The results we have been seeing inspired me to pay more attention to alternative modalities. I picked up The Nature of Animal Healing: The Definitive Holistic Medicine Guide to Caring for Your Dog and Cat because I felt I didn't know enough about the holistic medicine approach. And was I ever right! I didn't know nearly enough!

Dr. Martin Goldstein, DVM started out with a conventional veterinary practice. His veterinary experience, as well as his own struggle with ill health, lead him to reassess the efficiency of the sole use of the modern western approach to treating disease.
“If a society obsessed with naming and treating symptoms is getting sicker, perhaps a new perspective is in order.”
—Dr. Martin Goldstein, DVM, The Nature of Animal Healing
Is this something to think about? The amazing progress of medical science is unprecedented. But are our dogs healthier today than they have been saying a hundred years ago? Or are they being plagued with more diseases as ever? Allergies, autoimmune disease, degenerative disease, cancer ... you name it.

If cancer, for example, was simply a price to pay for dogs living longer, why do young dogs get cancer? Why do children get cancer?  Doesn't that mean that something other than age is in play?

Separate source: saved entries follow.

Lemma step_ResetPageSet a s :
  feeding_ok policy n f a s -> policy = KEEP_AFTER_USED -> Forall (fun r => r = Outside) (readers s) ->
  exists s', step ResetPageSet s = Ok Silent s' /\ feeding_ok policy n f (log_after ResetPageSet Silent a) s'.
Proof.
  intros [Hset Hlen Heach] Hpol Hout. pose proof Hset as [Hp Hrd Hfe Hnx Hlc Hpages Hnd Hpins].
  eexists. split; [reflexivity|]. split; simpl.
  - split; simpl; try done.
    + by rewrite length_map.
    + intros i Hi. rewrite Hpages by done. unfold kept_info. simpl. by rewrite Hpol.
    + intros w k x Hw. rewrite list_lookup_fmap in Hw. by destruct (cursors a !! w).
  - by rewrite !length_map.
  - intros w k e t r Hk He Ht Hr. rewrite map_const_replicate in Hk; rewrite map_const_replicate in He; rewrite map_const_replicate in Ht.
    apply lookup_replicate in Hk as [-> _], He as [-> _], Ht as [-> _]. rewrite Forall_lookup in Hout. rewrite (Hout w r Hr). split; simpl; [lia|lia|done].
Qed.

Lemma step_UnpinPage a s x :
  feeding_ok policy n f a s -> x ∉ log a ->
  exists s', step (UnpinPage x) s = Ok Silent s' /\ feeding_ok policy n f (log_after (UnpinPage x) Silent a) s'.
Proof.
  intros [Hset Hlen Heach] Hx. eexists. split; [reflexivity|]. split; simpl; [|done|exact Heach].
  destruct Hset as [? ? ? ? ? ? ? Hpins]. split; simpl; try done. intros w k y Hw Hy.
  rewrite lookup_insert_ne; [by eapply Hpins|]. intros ->. by apply Hx, list_elem_of_lookup_2 with k.
Qed.

(** An allowed step behaves as the log says. *)
Lemma step_expected l a s :
  feeding_ok policy n f a s -> allowed policy l a s ->
  exists s', step l s = Ok (expected l a s) s' /\ feeding_ok policy n f (log_after l (expected l a s) a) s'.
Proof.
  intros H Hal. destruct l as [w|w|x|x| |]; unfold expected; simpl caller; cbv iota.
  - destruct Hal. by apply step_GetNextPage.
  - by apply step_WakeUp.
  - by apply step_UnpinPage.
  - destruct Hal as (? & ? & ?). by apply step_FeedPage.
  - by apply step_FinishFeeding.
  - destruct Hal. by apply step_ResetPageSet.
Qed.

Lemma feeding_run_ok tr a s : feeding_run policy n f tr a s -> feeding_ok policy n f a s.
Proof.
  induction 1 as [|tr a s l o s' Hrun IH Hal Hstep]; [apply feeding_start_ok|].
  destruct (step_expected l a s IH Hal) as (s1 & E & Hok). rewrite E in Hstep. by simplify_eq.
Qed.

(** ** What readers are handed *)

Definition fed (tr : list (step_label * observation)) : list pg :=
  omap (fun lo => match lo.1 with FeedPage x => Some x | _ => None end) tr.
Definition handed (w : nat) (tr : list (step_label * observation)) : list pg :=
  omap (fun lo => match lo.2 with Returned w' (Some x) => if decide (w' = w) then Some x else None | _ => None end) tr.
(* ===== verification/AnonymousPageSet.v ===== *)
(** Page sets that hold their pages: PDBAnonymousPageSet,
    pdb/src/storageManager/headers/PDBAnonymousPageSet.h and
    source/PDBAnonymousPageSet.cc.

    The pages are in a std::map ordered by page number; each worker, or all of
    them together, reads it with an iterator.  Every method holds the mutex
    while it touches the map, so that a run is a sequence of calls.  The pages
    are handed out in the order of their numbers, each of them once to every
    slot: to all workers together or to each of them. *)

From stdpp Require Import list gmap sorting.
From S2P Require Import Prelude AbstractPageSet.

Open Scope Z_scope.

(** A node of the map.  Iterators point to nodes: a page that is removed and
    put in again has another one. *)
Record node := mkNode { node_id : positive; number : Z; handle : pg }.

Inductive PDBAnonymousPageSetAccessPattern := SEQUENTIAL | CONCURRENT.

(** [None] is the iterator past the end. *)
Abbreviation pageIterator := (option positive).

Record PDBAnonymousPageSet := mkAnonymous {
  pages : list node;
  nextPageForWorker : gmap Z pageIterator;
  accessPattern : PDBAnonymousPageSetAccessPattern;
  next_id : positive
}.
Abbreviation AM := (M PDBAnonymousPageSet).

Definition set_pages (l : list node) (s : PDBAnonymousPageSet) : PDBAnonymousPageSet :=
  mkAnonymous l (nextPageForWorker s) (accessPattern s) (next_id s).
Definition set_nextPageForWorker (m : gmap Z pageIterator) (s : PDBAnonymousPageSet) : PDBAnonymousPageSet :=
  mkAnonymous (pages s) m (accessPattern s) (next_id s).
Definition set_accessPattern (p : PDBAnonymousPageSetAccessPattern) (s : PDBAnonymousPageSet) : PDBAnonymousPageSet :=
  mkAnonymous (pages s) (nextPageForWorker s) p (next_id s).
Definition set_next_id (i : positive) (s : PDBAnonymousPageSet) : PDBAnonymousPageSet :=
  mkAnonymous (pages s) (nextPageForWorker s) (accessPattern s) i.

Definition PDBAnonymousPageSet_new : PDBAnonymousPageSet := mkAnonymous [] ∅ SEQUENTIAL 1.

(** ** std::map *)

Definition begin_of (l : list node) : pageIterator := node_id <$> head l.
(** The nodes from the one with this id on. *)
Fixpoint from_node (i : positive) (l : list node) : list node :=
  match l with [] => [] | x :: l' => if decide (node_id x = i) then l else from_node i l' end.
(** [map[n] = h]: an element that is there is assigned to. *)
Fixpoint assign (i : positive) (n : Z) (h : pg) (l : list node) : list node :=
  match l with
  | [] => [mkNode i n h]
  | x :: l' =>
      if number x =? n then mkNode (node_id x) n h :: l'
      else if n <? number x then mkNode i n h :: l
      else x :: assign i n h l'
  end.
Definition erase (n : Z) (l : list node) : list node := filter (fun x => number x <> n) l.

(** ** The operations *)

(** With sequential access all workers are the worker 0. *)
Definition slot (p : PDBAnonymousPageSetAccessPattern) (workerID : Z) : Z :=
  match p with CONCURRENT => workerID | SEQUENTIAL => 0 end.

Definition getNextPage (workerID : Z) : AM (option pg) :=
  s <- get ;;
  match pages s with
  | [] => mret None
  | _ =>
      let w := slot (accessPattern s) workerID in
      _ <- (match nextPageForWorker s !! w with
            | None => modify (set_nextPageForWorker (<[w := begin_of (pages s)]> (nextPageForWorker s)))
            | Some _ => mret tt
            end) ;;
      s <- get ;;
      curPage <- unwrap OutOfRange (nextPageForWorker s !! w) ;;
      match curPage with
      | None => mret None
      | Some i =>
          (* the node may have been erased *)
          x <- unwrap UseAfterFree (head (from_node i (pages s))) ;;
          _ <- modify (set_nextPageForWorker (<[w := begin_of (tail (from_node i (pages s)))]> (nextPageForWorker s))) ;;
          mret (Some (handle x))
      end
  end.

(** The page is the one that the buffer manager gave. *)
Definition getNewPage (n : Z) (h : pg) : AM pg :=
  s <- get ;;
  _ <- modify (set_pages (assign (next_id s) n h (pages s))) ;;
  _ <- modify (set_next_id (Pos.succ (next_id s))) ;;
  mret h.

Definition removePage (n : Z) : AM unit := s <- get ;; modify (set_pages (erase n (pages s))).
Definition getNumPages : AM Z := gets (fun s => Z.of_nat (length (pages s))).
Definition resetPageSet : AM unit := modify (set_nextPageForWorker ∅).
Definition setAccessOrder (pattern : PDBAnonymousPageSetAccessPattern) : AM unit :=
  _ <- modify (set_accessPattern pattern) ;; modify (set_nextPageForWorker ∅).

(** ** Calls *)

Inductive call :=
| GetNextPage (workerID : Z)
| GetNewPage (n : Z) (h : pg)
| RemovePage (n : Z)
| ResetPageSet
| SetAccessOrder (pattern : PDBAnonymousPageSetAccessPattern).

Definition do_call (c : call) : AM (option pg) :=
  match c with
  | GetNextPage workerID => getNextPage workerID
  | GetNewPage n h => x <- getNewPage n h ;; mret (Some x)
  | RemovePage n => _ <- removePage n ;; mret None
  | ResetPageSet => _ <- resetPageSet ;; mret None
  | SetAccessOrder pattern => _ <- setAccessOrder pattern ;; mret None
  end.

(** Workers ask for pages, one after the other. *)
Fixpoint reads (workers : list Z) : AM (list (option pg)) :=
  match workers with
  | [] => mret []
  | w :: ws => r <- getNextPage w ;; rs <- reads ws ;; mret (r :: rs)
  end.
(* ===== verification/PageSetCases.v ===== *)
(** What the page sets that hold their pages hand out, on the whole and on
    examples, and where PDBAnonymousPageSet goes wrong. *)

From stdpp Require Import list gmap sorting.
From S2P Require Import Prelude AbstractPageSet AnonymousPageSet SetPageSet.

Open Scope Z_scope.

(** Whatever pages were put into a PDBAnonymousPageSet, removed from it and
    read before, after a reset the workers are handed its pages in ascending
    order of their numbers, in any interleaving of their calls: with sequential
    access each page goes to one worker, with concurrent access to each of
    them, and then each of them is handed null. *)
Theorem anonymous_pages_are_handed_out cs s workers :
  run_calls cs s -> nextPageForWorker s = ∅ ->
  StronglySorted Z.lt (map number (AnonymousPageSet.pages s)) /\
  exists rs s', AnonymousPageSet.reads workers s = Ok rs s' /\
    forall i, to_slot (accessPattern s) i workers rs =
      served (map handle (AnonymousPageSet.pages s)) (length (filter (fun w => slot (accessPattern s) w = i) workers)).
Proof.
  intros Hrun Hno. pose proof (run_calls_ok cs s Hrun) as Hok. split; [apply (ao_sorted _ Hok)|].
  destruct (AnonymousPageSet.anonymous_reads_spec workers s Hok) as (rs & s' & E & _ & _ & _ & Hs). exists rs, s'. split; [exact E|].
  intros i. rewrite Hs. unfold AnonymousPageSet.rest_of. by rewrite Hno, lookup_empty.
Qed.

(** No call on a PDBAnonymousPageSet touches a page that is gone, as long
    as a page is not removed while a worker is to be handed it next. *)
Theorem anonymous_calls_never_fault cs s c :
  run_calls cs s -> allowed c s -> exists r s', do_call c s = Ok r s' /\ run_calls (cs ++ [c]) s'.
Proof.
  intros Hrun Hal. destruct (do_call_ok c s (run_calls_ok cs s Hrun) Hal) as (r & s' & E & _).
  exists r, s'. split; [exact E|]. by eapply run_call.
Qed.

(** ** Examples *)

Definition two_pages : PDBAnonymousPageSet := mkAnonymous [mkNode 2 3 30; mkNode 1 5 50] ∅ SEQUENTIAL 3.
Lemma two_pages_run : run_calls [GetNewPage 5 50; GetNewPage 3 30] two_pages.
Proof.
  apply (run_call [GetNewPage 5 50] (GetNewPage 3 30) (mkAnonymous [mkNode 1 5 50] ∅ SEQUENTIAL 2) (Some 30%positive)); [|done|reflexivity].
  apply (run_call [] (GetNewPage 5 50) PDBAnonymousPageSet_new (Some 50%positive)); [apply run_new|done|reflexivity].
Qed.

Lemma anonymous_pages_are_handed_out_witness : exists rs s', AnonymousPageSet.reads [0; 1; 0] two_pages = Ok rs s' /\
  to_slot SEQUENTIAL 0 [0; 1; 0] rs = [Some 30%positive; Some 50%positive; None].
Proof.
  destruct (anonymous_pages_are_handed_out _ two_pages [0; 1; 0] two_pages_run eq_refl) as (_ & rs & s' & E & Hs).
  exists rs, s'. split; [exact E|]. specialize (Hs 0). exact Hs.
Defined.

Lemma anonymous_calls_never_fault_witness : exists r s', do_call (RemovePage 3) two_pages = Ok r s'.
Proof.
  destruct (anonymous_calls_never_fault _ two_pages (RemovePage 3) two_pages_run) as (r & s' & E & _); [|by exists r, s'].
  intros w x _ H. simpl in H. by rewrite lookup_empty in H.
Defined.

(** A stored set with three pages, read by two workers. *)
Example stored_set_reads : SetPageSet.reads (fun n => Z.to_pos n) [0; 1; 0; 1] (PDBSetPageSet_new [4; 5; 9]) =
  Ok [Some 4%positive; Some 5%positive; Some 9%positive; None] (mkSetPages 4 [4; 5; 9]).
Proof. reflexivity. Qed.

(** ** Where it goes wrong *)

(** A page that is removed while it is the next one of a worker: the worker
    reads through an iterator to nothing. *)
Lemma removed_next_page_is_read :
  (_ <- AnonymousPageSet.getNextPage 0 ;; _ <- removePage 5 ;; AnonymousPageSet.getNextPage 0) two_pages = Fault UseAfterFree.
Proof. reflexivity. Qed.

(** A worker that has reached the end is not handed the pages that come
    later. *)
Lemma late_page_is_not_handed_out :
  match (_ <- AnonymousPageSet.reads [0; 0] ;; _ <- AnonymousPageSet.getNewPage 9 90 ;; AnonymousPageSet.reads [0]) two_pages with
  | Ok rs s => rs = [None] /\ length (AnonymousPageSet.pages s) = 3%nat
  | _ => False
  end.
Proof. by vm_compute. Qed.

Dr. Martin Goldstein came to evaluate his outlook on health and disease. Should we also?

Healthy dogs don't get sick?

Sounds like quite a paradox, doesn't it? Our dogs' bodies have been designed to maintain health. They were designed to fight off bacteria and viruses, they were designed not to get cancer.
Disease is a process used by nature in an attempt to get itself healthy.
—Dr. Martin Goldstein, DVM, The Nature of Animal Healing
Is the disease the problem or is it what caused it in the first place? And what does symptom-based treatment do for your dog's overall health then?

The Nature of Animal Healing: The Definitive Holistic Medicine Guide to Caring for Your Dog and Cat is a great book to read if you want to get an understanding of what holistic veterinary medicine is all about. I found the reasoning very interesting, to say the least. You don't have to subscribe to what it says, but I think it is something to ponder. Logically this makes a lot of sense to me.

One problem I see with this book is that it is not new and some of the information might be outdated. I know that the described treatment for cancer (IAT) seems presently discontinued due to serum production problems outside of the U.S. Which is too bad because it sounded very interesting.

I think we all should read this book, whether we choose to believe it or not.

It's your dog's health!
Jana

Glossary of terms
HOLISTIC
Handling or dealing with an entity in its entirety or wholeness rather than with emphasis on its parts or various aspects
www.wordsmyth.net

HOMEOPATHIC
Treatment of a disease with small doses of a agents that would, if taken in larger amounts, produce in a healthy individual symptoms like those of the disease.
www.wordsmyth.net

ALLOPHATIC
Treatment of disease with agents intended to produce effects that are different from those of the disease.